**Task requirements**
The listing below contains a span that opens with the line containing "(MkUserInputActivitySnapshot 0 0) 0." and closes with the line containing "Lemma after_reachable schedule". Return that span exactly.

**Recorded information**
>>>>>
Lemma kept_submission r x epoch sequence activity :
  kept r (confirm_provider_submission x epoch sequence activity r).2.
Proof.
  unfold confirm_provider_submission.
  destruct (dr_deliveries r !! x) as [d|] eqn:Hx; [|reflexivity].
  destruct (_ || _); [reflexivity|]. destruct (is_some_and _ _); [reflexivity|].
  destruct (_ == _); [by apply kept_signal|].
  destruct (gid_state d); try reflexivity; by apply kept_signal.
Qed.

Lemma kept_progress r x epoch sequence : kept r (confirm_provider_progress x epoch sequence r).2.
Proof.
  unfold confirm_provider_progress.
  destruct (dr_deliveries r !! x) as [d|] eqn:Hx; [|reflexivity].
  destruct (_ != _); [reflexivity|]. destruct (_ && _).
  { apply (kept_write_back r x d); [done|done|]. apply (cancel_le (d, cells_of r d)). }
  destruct (_ != _); [reflexivity|].
  destruct (gid_provider_confirmation d) as [[sequence' ?]|]; [|reflexivity].
  destruct (_ <=? _)%N; [reflexivity|]. by apply kept_signal.
Qed.

Lemma kept_queue_progress r x epoch sequence :
  kept r (confirm_provider_queue_progress x epoch sequence r).2.
Proof.
  unfold confirm_provider_queue_progress.
  destruct (dr_deliveries r !! x) as [d|] eqn:Hx; [|reflexivity].
  destruct (_ || _); [reflexivity|]. destruct (_ == _).
  { by apply (kept_write_back r x d). }
  destruct (_ != _); [reflexivity|]. by apply kept_signal.
Qed.
Lemma moves_within p c m np ns :
  moves p c m -> within np ns p ->
  exists np' ns', within np' ns' (mv_prog m) /\ np' + spent Paste (mv_write m) = np /\
    ns' + spent Submit (mv_write m) = ns.
Proof.
  destruct p as [a|k|k|k|t k|X q k|part i k|o d k]; simpl; intros Hm Hk; [done|..].
  5: destruct Hm as [answer ->]. 6: destruct Hm as [->|[error ->]].
  all: try subst m; simpl.
  all: try (exists np, ns; split_and!; [eauto|lia..]).
  - destruct Hk as [_ Hk]. destruct part; simpl.
    + destruct np as [|np]; [done|]. exists np, ns. split_and!; [done|lia..].
    + destruct ns as [|ns]; [done|]. exists np, ns. split_and!; [done|lia..].
  - by destruct Hk.
Qed.

Lemma moves_cancelled p c m n :
  moves p c m -> c_cancel_submit c = true -> cancelled_within n p ->
  exists n', cancelled_within n' (mv_prog m) /\
    n' + (spent Paste (mv_write m) + spent Submit (mv_write m)) = n.
Proof.
  destruct p as [a|k|k|k|t k|X q k|part i k|o d k]; simpl; intros Hm Hc Hk; [done|..].
  5: destruct Hm as [answer ->]. 6: destruct Hm as [->|[error ->]].
  all: try subst m; simpl; rewrite ?Hc.
  all: try (exists n; split_and!; [eauto|lia]).
  - destruct Hk as [_ Hk]. destruct n as [|n]; [done|]. exists n. split; [done|].
    destruct part; simpl; lia.
  - by destruct Hk.
Qed.
(* ===== verification/DeliveryClaims.v ===== *)
(** * What the delivery of generated input guarantees

    Claims about every state that the runtime and its workers reach, for every
    interleaving and every answer of the terminal, the clock and the
    provider. *)

From stdpp Require Import gmap relations.
From S2P Require Import Prelude Text DeliveryRuntime DeliveryWorker DeliveryFacts DeliverySafety.
From S2P Require Import DeliveryConfirmation.

Local Open Scope string_scope.
Local Open Scope list_scope.

(** ** Running a schedule

    One terminal that answers every question favourably, to run concrete
    schedules. *)

Definition ready_facts : InputReadinessFacts := MkInputReadinessFacts 1 true true true 1 true 1.

Definition favourable {B} (query : Query B) : B :=
  match query in Query B return B with
  | QDeadline _ => true
  | QRemaining => Some 10000%N
  | QWaitForChange _ => Ok ready_facts
  | QCurrentFacts => Ok ready_facts
  | QInputReadiness => Ok ready_facts
  | QOutputSnapshot => Ok 1%N
  | QUserInputActivity => Ok (MkUserInputActivitySnapshot 0 0)
  | QWriteReceipt _ => Ok 2%N
  | QSettlement _ _ _ _ => Ok OSE_Quiescence
  | QProtocolReplySettlement _ => Ok true
  | QDiagnosticsSince _ => Ok output_activity_default
  end.

Definition favourable_move (p : Prog unit) (cells : Cells) : option Move :=
  match p with
  | Return _ => None
  | LoadCancel k => Some (MkMove (k (c_cancel_submit cells)) cells None None)
  | StorePasteStarted k => Some (MkMove k (cells <| c_paste_started := true |>) None None)
  | StoreSubmitReceipted k => Some (MkMove k (cells <| c_submit_receipted := true |>) None None)
  | RecvAck _ k => Some (MkMove (k (ack_waiting (c_ack cells))) cells None None)
  | Ask query k => Some (MkMove (k (favourable query)) cells None None)
  | Write part input k => Some (MkMove (k (Ok tt)) cells (Some (part, input)) None)
  | Send outcome diagnostics k => Some (MkMove k cells None (Some (outcome, diagnostics)))
  end.

Lemma favourable_moves p c m : favourable_move p c = Some m -> moves p c m.
Proof. destruct p; simpl; intros [= <-]; eauto. Qed.

(** A call of the runtime, or a step of the [i]-th worker. *)
Inductive Turn : Type := Do (call : DeliveryCall) | Work (i : nat).

Definition take_turn (turn : Turn) (s : System) : option System :=
  match turn with
  | Do call => Some (run_delivery_call true call s)
  | Work i =>
      match sy_workers s !! i with
      | None => None
      | Some worker =>
          match dr_cells (sy_runtime s) !! tp_cells (wk_plan worker) with
          | None => None
          | Some cells =>
              (fun m => apply_move i (wk_plan worker) m s)
                <$> favourable_move (wk_prog worker) cells
          end
      end
  end.
Fixpoint execute (schedule : list Turn) (s : System) : option System :=
  match schedule with
  | [] => Some s
  | turn :: rest => take_turn turn s ≫= execute rest
  end.

Lemma execute_reaches schedule s s' :
  execute schedule s = Some s' -> rtc (system_step true) s s'.
Proof.
  revert s. induction schedule as [|turn rest IH]; intros s; simpl; [by intros [= ->]|].
  destruct (take_turn turn s) as [s1|] eqn:Hturn; simpl; [|done]. intros Hrest.
  eapply rtc_l; [|by apply IH]. destruct turn as [call|i]; simpl in Hturn.
  - injection Hturn as <-. constructor.
  - destruct (sy_workers s !! i) as [w|] eqn:Hi; [|done].
    destruct (dr_cells (sy_runtime s) !! _) as [c|] eqn:Hc; [|done].
    destruct (favourable_move _ _) as [m|] eqn:Hm; [|done]. injection Hturn as <-.
    by eapply step_worker, favourable_moves.
Qed.

(** ** A sample run *)

Definition sample_prompt : GeneratedTerminalSubmission :=
  MkGeneratedTerminalSubmission (MkProvenance "builtin.agent.task-workflow" 1) [104; 105]%N [13]%N.
Definition sample_answers : BeginAnswers :=
  MkBeginAnswers (Ok (MkUserInputActivitySnapshot 0 0)) (Ok ready_facts) (Ok 0%N) (Ok tt) true.
Definition begin_sample (baseline : N) : Turn :=
  Do (CallBegin sample_answers 3 "session" 1 baseline sample_prompt ST_ComposerRender).
Definition sample_schedule : list Turn :=
  begin_sample 4 :: replicate 15 (Work 0)
  ++ [Do CallApplyEvent; Do (CallSubmission "session" 1 5 None); Work 0].
Definition sample_plan : GeneratedInputTransportPlan :=
  MkTransportPlan "session" 1 1 sample_prompt ready_facts None ST_ComposerRender
    (MkUserInputActivitySnapshot 0 0) 0.
Definition after (schedule : list Turn) : System :=
  default initial_system (execute schedule initial_system).

Lemma after_reachable schedule :
  is_some (execute schedule initial_system) = true -> reachable_system true (after schedule).
Proof.
  unfold after. destruct (execute schedule initial_system) eqn:H; [|done].
  intros _. by apply execute_reaches in H.
Qed.

(** ** Facts about [begin] *)

Lemma active_refused r x epoch d :
  dr_deliveries r !! x = Some d -> is_active (gid_state d) = true ->
  can_begin_pending_submission r x epoch = false.
Proof.
  intros Hx Ha. unfold can_begin_pending_submission, unwritten_block. rewrite Hx. simpl.
  destruct (gid_state d); try done; simpl; by rewrite andb_false_r.
Qed.

Lemma evict_keeps_active r y d :
  dr_deliveries r !! y = Some d -> is_active (gid_state d) = true ->
  dr_deliveries (evict_oldest_terminal_delivery r) !! y = Some d.
Proof.
  intros Hy Ha. unfold evict_oldest_terminal_delivery.
  destruct (position _ _) as [[i x]|] eqn:Hpos; [|done]. apply position_Some in Hpos as [_ Hx].
  assert (x <> y) as Hne by (intros ->; rewrite Hy in Hx; simpl in Hx; by rewrite Ha in Hx).
  destruct (dr_deliveries r !! x); simpl; by rewrite lookup_delete_ne.
Qed.

Lemma fail_other r x y failure :
  x <> y -> dr_deliveries (fail_immediately x failure r) !! y = dr_deliveries r !! y.
Proof.
  intros Hne. unfold fail_immediately. destruct (dr_deliveries r !! x); simpl; [|done].
  by rewrite lookup_insert_ne.
Qed.

Lemma launch_other answers x y epoch id cells submission settlement r :
  x <> y ->
  dr_deliveries (bg_runtime (launch_worker answers x epoch id cells submission settlement r)) !! y
  = dr_deliveries r !! y.
Proof.
  intros Hne. unfold launch_worker. repeat case_match; simpl; rewrite ?fail_other; done.
Qed.

Lemma insert_delivery_other r x y d cells :
  x <> y -> dr_deliveries (insert_delivery x d cells r) !! y = dr_deliveries r !! y.
Proof.
  intros Hne. unfold insert_delivery. simpl. rewrite lookup_insert_ne by done.
  by destruct (dr_deliveries r !! x).
Qed.

Lemma begin_keeps_active answers x epoch baseline submission settlement r y d :
  dr_deliveries r !! y = Some d -> is_active (gid_state d) = true ->
  dr_deliveries (bg_runtime (begin answers x epoch baseline submission settlement r)) !! y = Some d.
Proof.
  intros Hy Ha. unfold begin. destruct (can_begin_pending_submission r x epoch) eqn:Hcan; [|done].
  cbn [negb]. assert (x <> y) as Hne
    by (intros ->; by rewrite (active_refused r y epoch d) in Hcan).
  set (r0 := if _ && _ then evict_oldest_terminal_delivery r else r).
  assert (dr_deliveries r0 !! y = Some d) as Hy0
    by (unfold r0; case_match; [by apply evict_keeps_active|done]).
  case_match; [done|]. by rewrite launch_other, insert_delivery_other.
Qed.

(** ** Claims *)

(** C18: every delivery pastes its prompt at most once and presses Enter only
    after its paste was accepted, and at most twice unless it is a persistent
    assistant wake; and while the delivery of a Session has pasted, no new one
    starts there unless the old one ended confirmed or was handed back to the
    user. *)
Theorem generated_input_is_pasted_once (bracketed : bool) (s : System) :
  reachable_system bracketed s ->
  (forall cells, pastes cells s <= 1 /\ (0 < submits cells s -> pastes cells s = 1)) /\
  (forall worker, worker ∈ sy_workers s ->
     submission_is_persistent_wake (tp_submission (wk_plan worker)) = false ->
     submits (tp_cells (wk_plan worker)) s <= 2) /\
  (forall answers x epoch baseline submission settlement d,
     dr_deliveries (sy_runtime s) !! x = Some d -> pastes (gid_cells d) s = 1 ->
     bg_accepted (begin answers x epoch baseline submission settlement (sy_runtime s)) = true ->
     accepts_replacement (gid_state d) = true).
Proof.
  intros Hok%reachable_system_ok. split_and!.
  - intros cells. pose proof (so_once _ Hok cells). pose proof (so_first _ Hok cells). lia.
  - intros worker [i Hi]%list_elem_of_lookup_1 Hwake.
    destruct (wo_within _ _ (so_workers _ Hok i worker Hi)) as (np & ns & _ & _ & Hs).
    specialize (Hs Hwake). lia.
  - intros answers x epoch baseline submission settlement d Hx Hp Hacc.
    destruct (began_allowed _ _ _ _ _ (begin_spec answers x epoch baseline submission settlement
      (sy_runtime s)) Hacc) as [Hcan _].
    unfold can_begin_pending_submission in Hcan. rewrite Hx in Hcan. simpl in Hcan. guards.
    apply orb_true_iff in H0 as [|Hun]; [done|]. exfalso. unfold unwritten_block, cells_of in Hun.
    destruct (lookup_lt_is_Some_2 _ _ (ok_cells _ (so_runtime _ Hok) x d Hx)) as [c Hc].
    rewrite Hc in Hun. simpl in Hun. rewrite (so_flag _ Hok (gid_cells d) c) in Hun; [|lia|done].
    by rewrite andb_false_r in Hun.
Qed.

Lemma generated_input_is_pasted_once_witness :
  pastes 0 (after sample_schedule) = 1 /\ submits 0 (after sample_schedule) <= 2.
Proof.
  assert (reachable_system true (after sample_schedule)) as Hr
    by (apply after_reachable; vm_compute; reflexivity).
  destruct (generated_input_is_pasted_once true (after sample_schedule) Hr) as (Hone & Htwice & _).
  split.
  - apply (Hone 0). vm_compute. lia.
  - assert (wk_plan <$> sy_workers (after sample_schedule) = [sample_plan]) as Hplans
      by (vm_compute; reflexivity).
    destruct (sy_workers (after sample_schedule)) as [|w l]; [discriminate Hplans|].
    injection Hplans as Hplan _.
    pose proof (Htwice w ltac:(left) ltac:(rewrite Hplan; reflexivity)) as Hle.
    rewrite Hplan in Hle. exact Hle.
Defined.

(** C19: once the cancel flag of a delivery is set, its worker writes at most
    one more part to the terminal, the one it had already decided on, whatever
    happens next. *)
Theorem cancelled_worker_stops (bracketed : bool) (s s' : System) (cells : nat) :
  reachable_system bracketed s -> cancelled cells s -> rtc (system_step bracketed) s s' ->
  pastes cells s' + submits cells s' <= pastes cells s + submits cells s + 1.
Proof.
  intros Hok%reachable_system_ok Hcan Hrun.
  exact (cancelled_run _ _ _ _ _ Hrun Hok Hcan (stopped_writes_left s cells Hok)).
Qed.

(** A delivery cancelled by the epoch's end before it wrote. *)
Definition cancelled_schedule : list Turn :=
  [begin_sample 4; Work 0; Work 0; Do (CallTransition "session" 2)].

Lemma cancelled_worker_stops_witness :
  pastes 0 (after (cancelled_schedule ++ replicate 3 (Work 0)))
  + submits 0 (after (cancelled_schedule ++ replicate 3 (Work 0))) <= 1.
Proof.
  apply (cancelled_worker_stops true (after cancelled_schedule)).
  - apply after_reachable. vm_compute. reflexivity.
  - eexists. split; vm_compute; reflexivity.
  - apply (execute_reaches (replicate 3 (Work 0))). vm_compute. reflexivity.
Defined.

(** At most 256 deliveries are kept, the insertion order lists exactly the
    Sessions that have one, once each, and starting a delivery neither evicts
    nor changes a delivery still in flight. *)
Theorem deliveries_stay_bounded (bracketed : bool) (s : System) :
  reachable_system bracketed s ->
  size (dr_deliveries (sy_runtime s)) <= max_runtime_deliveries /\
  NoDup (dr_order (sy_runtime s)) /\
  (forall x, x ∈ dr_order (sy_runtime s) <-> is_Some (dr_deliveries (sy_runtime s) !! x)) /\
  (forall answers x epoch baseline submission settlement y d,
     dr_deliveries (sy_runtime s) !! y = Some d -> is_active (gid_state d) = true ->
     dr_deliveries (bg_runtime (begin answers x epoch baseline submission settlement
                                  (sy_runtime s))) !! y = Some d).
Proof.
  intros Hok%reachable_system_ok. destruct (so_runtime _ Hok) as [Hsize Horder Htracked _ _].
  split_and!; [done..|]. intros. by apply begin_keeps_active.
Qed.

Lemma deliveries_stay_bounded_witness :
  size (dr_deliveries (sy_runtime (after sample_schedule))) <= 256.
Proof.
  apply (deliveries_stay_bounded true). apply after_reachable. vm_compute. reflexivity.
Defined.

(** A delivery is reported confirmed only after the runtime was told of a
    provider observation of the same Session newer than the sequence the
    delivery started from; the terminal's output alone never confirms. *)
Theorem confirmation_is_caused (bracketed : bool) (s : System) (x : string)
    (d : GeneratedInputDelivery) :
  reachable_system bracketed s -> dr_deliveries (sy_runtime s) !! x = Some d ->
  says_confirmed (gid_state d) = true ->
  exists epoch sequence, (x, epoch, sequence) ∈ sy_observed s /\
    (gid_provider_sequence_baseline d < sequence)%N.
Proof. intros Hs Hx. exact (at_state _ _ _ (reachable_attested _ _ Hs x d Hx)). Qed.

Lemma confirmation_is_caused_witness :
  exists epoch sequence, ("session", epoch, sequence) ∈ sy_observed (after sample_schedule) /\
    (4 < sequence)%N.
Proof.
  assert (exists d, dr_deliveries (sy_runtime (after sample_schedule)) !! "session" = Some d /\
    says_confirmed (gid_state d) = true /\ gid_provider_sequence_baseline d = 4%N)
    as (d & Hx & Hd & Hbase) by (eexists; split_and!; vm_compute; reflexivity).
  rewrite <- Hbase. apply (confirmation_is_caused true (after sample_schedule) "session" d);
    [|exact Hx|exact Hd]. apply after_reachable. vm_compute. reflexivity.
Defined.

(** ** A blocked delivery and its retry

    The first worker passes its cancellation check, the composer becomes
    unavailable and the delivery is blocked before the worker sets
    [paste_started], the retry starts, and only then does the first worker
    paste. *)
Definition retry_schedule : list Turn :=
  [begin_sample 4; Work 0; Work 0;
   Do (CallBlock "session" 1 5 sample_prompt GC_PermissionRequested None); begin_sample 6]
  ++ replicate 3 (Work 0) ++ replicate 12 (Work 1).

(** C38: [paste_started] does not exclude a second paste of the same prompt: a
    reachable schedule blocks a delivery whose worker has passed its last
    cancellation check, accepts the retry because nothing was pasted yet, and
    then both workers paste the prompt into the same Session and epoch. *)
Theorem blocked_retry_can_paste_twice :
  exists s, reachable_system true s /\ sy_observed s = [] /\
    sy_writes s =
      [MkTerminalWrite 0 "session" 1 Paste (gts_paste_input sample_prompt);
       MkTerminalWrite 1 "session" 1 Paste (gts_paste_input sample_prompt);
       MkTerminalWrite 1 "session" 1 Submit (gts_submit_input sample_prompt)].
Proof.
  exists (after retry_schedule).
  split; [apply after_reachable; vm_compute; reflexivity|split; vm_compute; reflexivity].
Qed.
<<<<<
**The answer**
    (MkUserInputActivitySnapshot 0 0) 0.
Definition after (schedule : list Turn) : System :=
  default initial_system (execute schedule initial_system).

Lemma after_reachable schedule :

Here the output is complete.